[[ Provided data, beginning ]]

(* ===== verification/Dss.v ===== *)
(** DSS signatures: dss.c, with the part of FIPS 186 it implements.  A key
    is its numbers; the private [x] may be absent. *)

From S2P Require Import Prelude Dbutil Buffer Mpint Bignum Ssh Packet MdHash Sha1 Hashes Kex KexHash SignCommon.

Local Open Scope Z_scope.
Local Open Scope prog_scope.

(** ** Code *)

Definition SSH_SIGNKEY_DSS : string := "ssh-dss".
Definition SSH_SIGNKEY_DSS_LEN : Z := 7.
Definition DSS_SIGNATURE_SIZE : Z := 4 + SSH_SIGNKEY_DSS_LEN + 4 + 2 * SHA1_HASH_SIZE.
Definition MIN_DSS_KEYLEN : Z := 512.

Record dropbear_dss_key := mkdss { dss_p : Z; dss_q : Z; dss_g : Z; dss_y : Z; dss_x : option Z }.

Definition buf_get_dss_pub_key : prog buffer (option dropbear_dss_key) :=
  buf_incrpos (4 + SSH_SIGNKEY_DSS_LEN) ;;;
  p <~? buf_getmpint ;;
  q <~? buf_getmpint ;;
  g <~? buf_getmpint ;;
  y <~? buf_getmpint ;;
  if mp_count_bits p <? MIN_DSS_KEYLEN then ret None
  else ret (Some (mkdss p q g y None)).

Definition buf_get_dss_priv_key : prog buffer (option dropbear_dss_key) :=
  key <~? buf_get_dss_pub_key ;;
  x <~? buf_getmpint ;;
  ret (Some (mkdss (dss_p key) (dss_q key) (dss_g key) (dss_y key) (Some x))).

Definition buf_put_dss_pub_key (key : dropbear_dss_key) : prog buffer unit :=
  buf_putstring (chars SSH_SIGNKEY_DSS) SSH_SIGNKEY_DSS_LEN ;;;
  buf_putmpint (dss_p key) ;;;
  buf_putmpint (dss_q key) ;;;
  buf_putmpint (dss_g key) ;;;
  buf_putmpint (dss_y key).

Definition buf_put_dss_priv_key (key : dropbear_dss_key) : prog buffer unit :=
  buf_put_dss_pub_key key ;;;
  x <- nonnull (dss_x key) ;;
  buf_putmpint x.

Section Dss.
Context `{ExptMod}.

(** [true] is DROPBEAR_SUCCESS. *)
Definition buf_dss_verify (key : dropbear_dss_key) (data : list Z) : prog buffer bool :=
  x <- buf_getstring ;;
  let '(str, stringlen) := x in
  if negb (stringlen =? 2 * SHA1_HASH_SIZE) then ret false
  else
    msghash <- sha1 data ;;
    let val1 := mp_read_unsigned_bin (zslice SHA1_HASH_SIZE SHA1_HASH_SIZE str) in
    if negb (val1 <? dss_q key) then ret false
    else
      o <- mp_invmod val1 (dss_q key) ;;
      val2 <~! o ;;
      let val1 := mp_read_unsigned_bin msghash in
      val3 <~! mp_mulmod val1 val2 (dss_q key) ;;
      let val1 := mp_read_unsigned_bin (zslice 0 SHA1_HASH_SIZE str) in
      if negb (val1 <? dss_q key) then ret false
      else
        val4 <~! mp_mulmod val1 val2 (dss_q key) ;;
        val2 <~! mp_exptmod (dss_g key) val3 (dss_p key) ;;
        val3 <~! mp_exptmod (dss_y key) val4 (dss_p key) ;;
        val4 <~! mp_mulmod val2 val3 (dss_p key) ;;
        val2 <~! mp_mod val4 (dss_q key) ;;
        ret (val2 =? val1).

Definition buf_put_dss_sign {R} `{RandomMp R} (key : dropbear_dss_key) (data : list Z) (rng : R) : prog buffer R :=
  msghash <- sha1 data ;;
  let '(dss_k, rng) := gen_random_mpint (dss_q key) rng in
  let dss_m := mp_read_unsigned_bin msghash in
  dss_temp1 <- or_exit "DSS error" (mp_exptmod (dss_g key) dss_k (dss_p key)) ;;
  dss_r <- or_exit "DSS error" (mp_mod dss_temp1 (dss_q key)) ;;
  x <- deref (dss_x key) ;;
  dss_temp1 <- or_exit "DSS error" (mp_mulmod dss_r x (dss_q key)) ;;
  dss_temp2 <- or_exit "DSS error" (mp_addmod dss_m dss_temp1 (dss_q key)) ;;
  o <- mp_invmod dss_k (dss_q key) ;;
  dss_temp1 <- or_exit "DSS error" o ;;
  dss_s <- or_exit "DSS error" (mp_mulmod dss_temp1 dss_temp2 (dss_q key)) ;;
  buf_putstring (chars SSH_SIGNKEY_DSS) SSH_SIGNKEY_DSS_LEN ;;;
  buf_putint (2 * SHA1_HASH_SIZE) ;;;
  put_padded SHA1_HASH_SIZE dss_r ;;;
  put_padded SHA1_HASH_SIZE dss_s ;;;
  ret rng.
End Dss.

(** ** The public half as bytes *)

Definition dss_pub_bytes (key : dropbear_dss_key) : list Z :=
  store32h SSH_SIGNKEY_DSS_LEN ++ chars SSH_SIGNKEY_DSS ++
  encode_mpint (dss_p key) ++ encode_mpint (dss_q key) ++ encode_mpint (dss_g key) ++ encode_mpint (dss_y key).

Definition dss_public (key : dropbear_dss_key) : dropbear_dss_key := mkdss (dss_p key) (dss_q key) (dss_g key) (dss_y key) None.

Record dss_numbers (key : dropbear_dss_key) : Prop := {
  dn_p : is_mpint (dss_p key); dn_q : is_mpint (dss_q key); dn_g : is_mpint (dss_g key); dn_y : is_mpint (dss_y key)
}.

Lemma put_dss_pub_ok key b pre room Q : dss_numbers key -> buf_repr b pre [] room -> zlen (dss_pub_bytes key) <= room ->
  (forall b', buf_repr b' (pre ++ dss_pub_bytes key) [] (room - zlen (dss_pub_bytes key)) -> Q tt b') ->
  twp (buf_put_dss_pub_key key) Q b.
Proof.
  intros [[Hp _] [Hq _] [Hg _] [Hy _]] Hb Hr HQ. unfold dss_pub_bytes in *. rewrite !zlen_app, zlen_store32h in *.
  change (zlen (chars SSH_SIGNKEY_DSS)) with 7 in *. unfold buf_put_dss_pub_key, SSH_SIGNKEY_DSS_LEN in *.
  pose proof (zlen_nonneg (encode_mpint (dss_p key))). pose proof (zlen_nonneg (encode_mpint (dss_q key))).
  pose proof (zlen_nonneg (encode_mpint (dss_g key))). pose proof (zlen_nonneg (encode_mpint (dss_y key))).
  apply twp_bind. eapply append_putstring; [exact Hb|done|apply (bool_decide_eq_true_1 _); by vm_compute|lia|]. intros b1 Hb1.
  apply twp_bind. eapply append_putmpint; [exact Hp|exact Hb1|lia|]. intros b2 Hb2.
  apply twp_bind. eapply append_putmpint; [exact Hq|exact Hb2|lia|]. intros b3 Hb3.
  apply twp_bind. eapply append_putmpint; [exact Hg|exact Hb3|lia|]. intros b4 Hb4.
  eapply append_putmpint; [exact Hy|exact Hb4|lia|]. intros b5 Hb5. apply HQ.
  rewrite <-!app_assoc in Hb5. match goal with |- buf_repr _ _ _ ?r => match type of Hb5 with buf_repr _ _ _ ?r' => replace r with r' by lia end end. exact Hb5.
Qed.

Lemma get_dss_pub_ok key b pre post room : dss_numbers key ->
  buf_repr b pre (dss_pub_bytes key ++ post) room ->
  exists b', buf_repr b' (pre ++ dss_pub_bytes key) post room /\
    buf_get_dss_pub_key b = Ok (if mp_count_bits (dss_p key) <? MIN_DSS_KEYLEN then None else Some (dss_public key), b').
Proof.
  intros [Hp Hq Hg Hy] Hb. unfold dss_pub_bytes in Hb |- *. rewrite !app_assoc in Hb. set (head := store32h SSH_SIGNKEY_DSS_LEN ++ chars SSH_SIGNKEY_DSS) in *.
  rewrite <-!(app_assoc head), <-!(app_assoc (encode_mpint _)) in Hb.
  assert (Hh : zlen head = 4 + SSH_SIGNKEY_DSS_LEN) by reflexivity.
  destruct (repr_incrpos b pre head _ room _ (eq_sym Hh) Hb) as (b1 & E1 & Hb1).
  destruct (repr_getmp b1 _ _ _ room Hp Hb1) as (b2 & E2 & Hb2). destruct (repr_getmp b2 _ _ _ room Hq Hb2) as (b3 & E3 & Hb3).
  destruct (repr_getmp b3 _ _ _ room Hg Hb3) as (b4 & E4 & Hb4). destruct (repr_getmp b4 _ _ _ room Hy Hb4) as (b5 & E5 & Hb5).
  exists b5. split; [by rewrite <-!app_assoc in Hb5|].
  unfold buf_get_dss_pub_key. rewrite (bind_ok _ _ _ _ _ E1), (or_fail_some _ _ _ _ _ E2), (or_fail_some _ _ _ _ _ E3), (or_fail_some _ _ _ _ _ E4), (or_fail_some _ _ _ _ _ E5).
  by destruct (_ <? _).
Qed.

(** ** FIPS 186 *)

(** The signature (r, s) of the digest [h] verifies: w is the inverse of s. *)
Definition fips_verify (key : dropbear_dss_key) (h r s : Z) : Prop :=
  let p := dss_p key in let q := dss_q key in
  r < q /\ s < q /\
  exists w, (w * s) mod q = 1 /\
    (dss_g key ^ ((h * w) mod q) * dss_y key ^ ((r * w) mod q)) mod p mod q = r.

(** The two halves of a signature blob. *)
Definition sig_r (blob : list Z) : Z := mp_read_unsigned_bin (ztake SHA1_HASH_SIZE blob).
Definition sig_s (blob : list Z) : Z := mp_read_unsigned_bin (zdrop SHA1_HASH_SIZE blob).

Lemma sig_halves blob : zlen blob = 2 * SHA1_HASH_SIZE ->
  zslice SHA1_HASH_SIZE SHA1_HASH_SIZE (blob ++ [0]) = zdrop SHA1_HASH_SIZE blob /\ zslice 0 SHA1_HASH_SIZE (blob ++ [0]) = ztake SHA1_HASH_SIZE blob.
Proof.
  intros Hl. unfold SHA1_HASH_SIZE in *. unfold zslice. rewrite zdrop_0, zdrop_app_le, ztake_app_le, ztake_app_le by (rewrite ?zlen_zdrop; lia).
  split; [|done]. apply ztake_ge. rewrite zlen_zdrop; lia.
Qed.

Section DssLaws.
Context `{ExptModLaws}.
Implicit Types key : dropbear_dss_key.

(** A public key the arithmetic is defined on. *)
Record dss_domain key : Prop := {
  dd_p : 1 < dss_p key; dd_sound : sound_modulus (dss_p key); dd_q : 1 < dss_q key; dd_g : 0 <= dss_g key; dd_y : 0 <= dss_y key
}.

Definition verify_tail key (h r w : Z) : bool :=
  (dss_g key ^ ((h * w) mod dss_q key) * dss_y key ^ ((r * w) mod dss_q key)) mod dss_p key mod dss_q key =? r.

(** The checks from [u1] on, for an inverse [w]. *)
Lemma verify_values key h r w : dss_domain key -> 0 <= h -> 0 <= r ->
  exists v3 v4 g y v, mp_mulmod h w (dss_q key) = Some v3 /\ mp_mulmod r w (dss_q key) = Some v4 /\
    mp_exptmod (dss_g key) v3 (dss_p key) = Some g /\ mp_exptmod (dss_y key) v4 (dss_p key) = Some y /\
    exists v2, mp_mulmod g y (dss_p key) = Some v2 /\ mp_mod v2 (dss_q key) = Some v /\ (v =? r) = verify_tail key h r w.
Proof.
  intros [Hp Hsound Hq Hg Hy] Hh Hr. pose proof (Z.mod_pos_bound (h * w) (dss_q key) ltac:(lia)). pose proof (Z.mod_pos_bound (r * w) (dss_q key) ltac:(lia)).
  set (g := dss_g key ^ ((h * w) mod dss_q key) mod dss_p key). set (y := dss_y key ^ ((r * w) mod dss_q key) mod dss_p key).
  exists ((h * w) mod dss_q key), ((r * w) mod dss_q key), g, y, ((g * y) mod dss_p key mod dss_q key).
  split; [apply mp_mulmod_ok; lia|]. split; [apply mp_mulmod_ok; lia|]. split; [apply mp_exptmod_ok; done || lia|]. split; [apply mp_exptmod_ok; done || lia|].
  exists ((g * y) mod dss_p key). split; [apply mp_mulmod_ok; lia|]. split; [apply mp_mod_ok; lia|].
  unfold verify_tail, g, y. by rewrite <-Z.mul_mod by lia.
Qed.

[[ Provided data, end ]]

Action item: When the line with "apply twp_bind. eapply append_putmpint; [exact Hp|exact" is reached in the data above, begin copying, and stop after the line with "apply twp_bind. eapply append_putmpint; [exact Hg|exact"; copy each line exactly, both ends included.

Response to this exercise:
  apply twp_bind. eapply append_putmpint; [exact Hp|exact Hb1|lia|]. intros b2 Hb2.
  apply twp_bind. eapply append_putmpint; [exact Hq|exact Hb2|lia|]. intros b3 Hb3.
  apply twp_bind. eapply append_putmpint; [exact Hg|exact Hb3|lia|]. intros b4 Hb4.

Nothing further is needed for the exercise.